Instead of simply invalidating the cache on a PUT request, we’ll need to actually update the memcache data to reflect what the new results of a query should be.  While this sounds simple, I’ve found that this could be much more complicated than it sounds, especially if when your serialized data isn’t absolutely straightforward.

First, you can’t simply issue a new query and re-serialize the results.  You’ll have to take your memcached results, and somehow modify the serialized version.  This means you’ll have to explicitly check if an updated entity was modified in such a way that it was added/removed/modified in the results.  If your results were sorted, that’s a lot of extra work to make sure that the updated memcached data maintains the new sort order.

In my particular case, my serializer adds metadata like the number of entities returned, so I have to be careful to update that as well.

Overall, there’s a fair bit of work involved with this solution, mostly duplicating the effort of the datastore sorting and the serializer.  If you’re dealing with paginated results, I could see this being even more of a nightmare.

Oh, and keep in mind that the memcache operations should be atomic, so updating memcache should be using compare-and-set functionality in a retry loop.

Even after all this effort, there’s still potential holes in this system.  On requests where there is no existing memcache data (either your first request, or if your memcache entry got flushed), you’ll be forced to run a query, who’s results cannot be guaranteed.

Use Transactions

This leaves us with transactions - in other words, avoid eventually consistent queries.  If you’re still designing your data structures, this would be the preferred route.  Structuring your data for strongly consistent queries would save you a lot of effort in the future.

If, like me, you’ve already structured your data without using ancestors, this means you’ll need to rewrite the data in your datastore to use ancestors.  This effort seems to offset the effort required to update my cached, serialized data.  And it guarantees that I won’t run into the corner cases of getting inconsistent data when the cache is flushed.

Pitfalls of Eventual Consistency + Memcache on App Engine: A Case Study

Google App Engine’s High Redundancy Datastore (HRD) operates with an eventual consistency model.  This means when you make a change to the datastore, the next query may not actually see that change, but eventually, a query will.  There’s certain benefits to eventual consistency - it enables larger scaling.  The problems with it are probably obvious.  You can usually design around it.

I’ve realized it takes a fair bit of foresight to predict all potential problems.  The following is a situation I ran into this week, and the history of how I got here.  In particular, using memcache can exacerbate eventual consistency behavior if you don’t do it right.

I have two API entry points (HTTP request handlers).  GET gets a list of active Things that belong to a Group.  PUT activates/deactivates individual things.  It’s pretty clear that there could be a potential issue.
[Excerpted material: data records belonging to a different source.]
(* ===== verification/Styx.v ===== *)
(** * The Styx namespace and server ([fs/styx/namespace.rs], [fs/styx/server.rs])

    A synthetic file tree whose files are callbacks, and the 9P2000 server that
    walks, opens, reads and writes it.  [W] is the kernel state that callbacks
    read and change. *)
From S2P Require Import Prelude.
From S2P Require Import Bytes.
From S2P Require Import Fmt.
From S2P Require Import Phys.
From S2P Require Import StyxMessage.

(** ** [BTreeMap<String, V>]: an association list sorted by key. *)
Module BTree.

Fixpoint bytes_compare (a b : list Z) : comparison :=
  match a, b with
  | [], [] => Eq
  | [], _ => Lt
  | _, [] => Gt
  | x :: a, y :: b => match x ?= y with Eq => bytes_compare a b | c => c end
  end.

Fixpoint insert {V} (k : list Z) (v : V) (l : list (list Z * V)) : list (list Z * V) :=
  match l with
  | [] => [(k, v)]
  | (k', v') :: l' =>
      match bytes_compare k k' with
      | Lt => (k, v) :: l
      | Eq => (k', v) :: l'
      | Gt => (k', v') :: insert k v l'
      end
  end.

Fixpoint get {V} (k : list Z) (l : list (list Z * V)) : option V :=
  match l with
  | [] => None
  | (k', v') :: l' => if bool_decide (k = k') then Some v' else get k l'
  end.

(** Writing through [get_mut(k)]. *)
Fixpoint set {V} (k : list Z) (v : V) (l : list (list Z * V)) : list (list Z * V) :=
  match l with
  | [] => []
  | (k', v') :: l' => if bool_decide (k = k') then (k', v) :: l' else (k', v') :: set k v l'
  end.

Lemma compare_eq a b : bytes_compare a b = Eq <-> a = b.
Proof.
  revert b. induction a as [|x a IH]; intros [|y b]; simpl; try done.
  destruct (Z.compare_spec x y) as [->|Hlt|Hlt]; [rewrite IH; split; congruence|..];
    (split; [done|]; intros [= -> _]; lia).
Qed.

Lemma get_insert {V} k v (l : list (list Z * V)) k' :
  get k' (insert k v l) = if bool_decide (k' = k) then Some v else get k' l.
Proof.
  induction l as [|[q u] l IH]; simpl; [done|].
  destruct (bytes_compare k q) eqn:Hc; simpl.
  - apply compare_eq in Hc as ->. by case_bool_decide.
  - done.
  - rewrite IH. case_bool_decide as H1; [|done]. subst. case_bool_decide; [|done]. subst.
    by rewrite (proj2 (compare_eq _ _) eq_refl) in Hc.
Qed.

Lemma get_set {V} k v (l : list (list Z * V)) k' :
  is_Some (get k l) -> get k' (set k v l) = if bool_decide (k' = k) then Some v else get k' l.
Proof.
  intros Hs. induction l as [|[q u] l IH]; simpl in *; [by destruct Hs|].
  destruct (bool_decide_reflect (k = q)) as [->|Hne]; simpl; [by case_bool_decide|].
  rewrite IH by done. case_bool_decide as H1; [|done]. subst. by rewrite bool_decide_eq_false_2.
Qed.

Lemma set_get {V} k v (l : list (list Z * V)) : get k l = Some v -> set k v l = l.
Proof.
  induction l as [|[q u] l IH]; simpl; [done|]. case_bool_decide; [by intros [= ->]|].
  intros H1. by rewrite IH.
Qed.

End BTree.

Module Styx.
Export StyxMessage.

(** ** Namespace.  A handler's [Result<(), String>] is [None] for [Ok(())]
    and [Some e] for [Err(e)]. *)
Section namespace.
Variable W : Type.

Inductive Node :=
| mkNode (name : list Z) (path_id : Z) (kind : NodeKind)
with NodeKind :=
| Dir (children : list (list Z * Node))
| SyntheticFile (on_read : W -> list Z) (on_write : option (list Z -> W -> option (list Z) * W))
| CtlFile (on_command : list Z -> W -> list Z * W) (response : list Z).

Definition name (n : Node) : list Z := let '(mkNode x _ _) := n in x.
Definition path_id (n : Node) : Z := let '(mkNode _ x _) := n in x.
Definition kind (n : Node) : NodeKind := let '(mkNode _ _ x) := n in x.

(** [NEXT_PATH.fetch_add(1)] on the counter. *)
Definition alloc_path : st Z Empty_set Z := fun next => (Ok next, next ⊞ 1).

Definition new_node (nm : list Z) (k : NodeKind) : st Z Empty_set Node :=
  p ← alloc_path; mret (mkNode nm p k).
Definition node_dir (nm : list Z) : st Z Empty_set Node := new_node nm (Dir []).
Definition node_file (nm : list Z) (on_read : W -> list Z) : st Z Empty_set Node :=
  new_node nm (SyntheticFile on_read None).
Definition file_rw (nm : list Z) (on_read : W -> list Z)
    (on_write : list Z -> W -> option (list Z) * W) : st Z Empty_set Node :=
  new_node nm (SyntheticFile on_read (Some on_write)).
Definition ctl (nm : list Z) (on_command : list Z -> W -> list Z * W) : st Z Empty_set Node :=
  new_node nm (CtlFile on_command []).

Definition add_child (parent child : Node) : Node :=
  match kind parent with
  | Dir children => mkNode (name parent) (path_id parent) (Dir (BTree.insert (name child) child children))
  | _ => parent
  end.

Definition child (n : Node) (nm : list Z) : option Node :=
  match kind n with
  | Dir children => BTree.get nm children
  | _ => None
  end.

(** Writing through [child_mut(nm)]. *)
Definition child_set (n : Node) (nm : list Z) (c : Node) : Node :=
  match kind n with
  | Dir children => mkNode (name n) (path_id n) (Dir (BTree.set nm c children))
  | _ => n
  end.

Definition is_dir (n : Node) : bool :=
  match kind n with Dir _ => true | _ => false end.

Definition node_read (n : Node) (w : W) : list Z :=
  match kind n with
  | Dir children => concat ((fun kv => fst kv ++ [10]) <$> children)
  | SyntheticFile on_read _ => on_read w
  | CtlFile _ response => response
  end.

(** The error if any, the node and the kernel state after the write. *)
Definition node_write (n : Node) (data : list Z) (w : W) : option (list Z) * Node * W :=
  match kind n with
  | Dir _ => (Some (str "cannot write to directory"), n, w)
  | SyntheticFile _ on_write =>
      match on_write with
      | Some handler => let '(r, w') := handler data w in (r, n, w')
      | None => (Some (str "read-only file"), n, w)
      end
  | CtlFile on_command _ =>
      let '(response, w') := on_command data w in
      (None, mkNode (name n) (path_id n) (CtlFile on_command response), w')
  end.

(** ** Server *)
Definition MAX_MSIZE : Z := 65536.
Definition MAX_FIDS : Z := 256.

Record Fid := mkFid { fpath : list (list Z); fopen : bool }.
Record StyxServer := mkServer { root : Node; fids : gmap Z Fid; msize : Z }.
(** The server and the kernel state its callbacks act on. *)
Record sys := mkSys { srv : StyxServer; world : W }.

Definition new (r : Node) : StyxServer := mkServer r ∅ MAX_MSIZE.
Lemma hex_loop_text h ds v l :
  Forall2 (fun b d => hex_val b = Some d) h ds -> 0 <= v -> v * 16 ^ Z.of_nat (length h) + 16 ^ Z.of_nat (length h) <= 2 ^ 16 ->
  hex_loop (length h) v (h ++ l) = (Ok (foldl (fun a d => 16 * a + d) v ds), l).
Proof.
  intros Hh. revert v. induction Hh as [|b d h ds Hb Hh IH]; intros v Hv Hbound; [done|].
  cbn [length hex_loop]. rewrite (bind_ok _ _ _ (Some b) (h ++ l)) by done. rewrite Hb.
  pose proof (hex_val_range _ _ Hb) as Hd.
  cbn [length] in Hbound. rewrite Nat2Z.inj_succ, Z.pow_succ_r in Hbound by lia.
  assert (0 < 16 ^ Z.of_nat (length h)) as Hp by (apply Z.pow_pos_nonneg; lia).
  set (P := 16 ^ Z.of_nat (length h)) in *.
  assert (wrap16 (Z.shiftl v 4) = Z.shiftl v 4) as ->.
  { apply wrap16_small. rewrite Z.shiftl_mul_pow2 by lia. nia. }
  rewrite lor_shiftl_add by (change (2 ^ 4) with 16; lia). change (2 ^ 4) with 16.
  replace (v * 16 + d) with (16 * v + d) by lia. cbn [foldl]. apply IH; [lia|]. nia.
Qed.

Lemma parse_hex4_text h code l :
  hex4 h code -> parse_hex4 (h ++ l) = (Ok code, l) /\ 0 <= code < 2 ^ 16.
Proof.
  intros [Hlen (ds & Hds & ->)]. unfold parse_hex4. rewrite <- Hlen. split.
  - apply hex_loop_text; [done|lia|]. rewrite Hlen. done.
  - assert (forall v, 0 <= v -> 0 <= foldl (fun a d => 16 * a + d) v ds < (v + 1) * 16 ^ Z.of_nat (length h)) as H.
    { clear Hlen. induction Hds as [|b d h ds Hb Hds IH]; intros v Hv; cbn [foldl length]; [lia|].
      pose proof (hex_val_range _ _ Hb). rewrite Nat2Z.inj_succ, Z.pow_succ_r by lia.
      specialize (IH (16 * v + d) ltac:(lia)).
      assert (0 < 16 ^ Z.of_nat (length h)) by (apply Z.pow_pos_nonneg; lia). nia. }
    specialize (H 0 ltac:(lia)). rewrite Hlen in H. change (16 ^ Z.of_nat 4) with (2 ^ 16) in H. lia.
Qed.

Lemma take_bytes_text c l : take_bytes (length c) (c ++ l) = (Ok c, l).
Proof.
  induction c as [|b c IH]; [done|]. cbn [length take_bytes app].
  rewrite (bind_ok _ _ _ (Some b) (c ++ l)) by done. by rewrite (bind_ok _ _ _ _ _ IH).
Qed.
Definition claude_request_agentic (request : ClaudeRequest) (net : nat -> session) :
    out ApiError ClaudeResponse * list action :=
  match build_http_request_multi (config request) (system request) (messages request) (use_tools request) with
  | Ok http_req => claude_send_agentic (config request) http_req net
  | Err e => (Err e, [])
  | Panic => (Panic, [])
  end.

(** ** The receive loop does not depend on how the bytes arrive *)
Section receive_lemmas.
Context {A R : Type}.
Variable on_event : A -> list Z -> A * option (out ApiError R).
#[local] Abbreviation drain := (drain on_event).
#[local] Abbreviation on_bytes := (on_bytes on_event).
#[local] Abbreviation receive := (receive on_event).

Lemma drain_fuel f g l a : (length l < f)%nat -> (length l < g)%nat -> drain f l a = drain g l a.
Proof.
  revert g l a. induction f as [|f IH]; intros g l a Hf Hg; [lia|]. destruct g as [|g]; [lia|]. cbn [ApiClient.drain].
  destruct (find_sse_event_end l) as [e|] eqn:He; [|done]. apply event_end_bound in He.
  destruct (on_event a (take e l)) as [a' [r|]]; [done|]. apply IH; rewrite length_drop; lia.
Qed.

(** What an early return leaves in the buffer is not looked at. *)
Definition observe (p : rstate A * option (out ApiError R)) : (A * out ApiError R) + rstate A :=
  match p with
  | (s, Some r) => inl (acc s, r)
  | (s, None) => inr s
  end.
If it helps illustrate, the data models look like this (using Django syntax):

class Group(models.Model):
    id = models.IntegerField(primary_key=True)

class Thing(models.Model):
    id = models.IntegerField(primary_key=True)
    group = models.ForeignKey(Group)
    activated = models.BooleanField()

def get(group_id):
    return json.dumps(Thing.objects.filter(group=group_id).filter(activated=True)

@db.transactional
def put(thing_id, activated)
    t = Thing.objects.get(id=thing_id)
    t.activated = activated
    t.put()

With the two separate APIs, the obvious problem is:

  1. If PUT activates Thing A (that was previously not activated),
  2. a subsequent GET call may return without Thing A

Eventually, after enough time passes (usually a second or less), a GET call will return with Thing A.

In order to use eventual consistency, you must convince yourself that this is acceptable in your use case.  With human facing web applications, it often is - there’s often an expectation online that there’s often some delay, when something is updated, the user may need to reload their page once or twice to see the change.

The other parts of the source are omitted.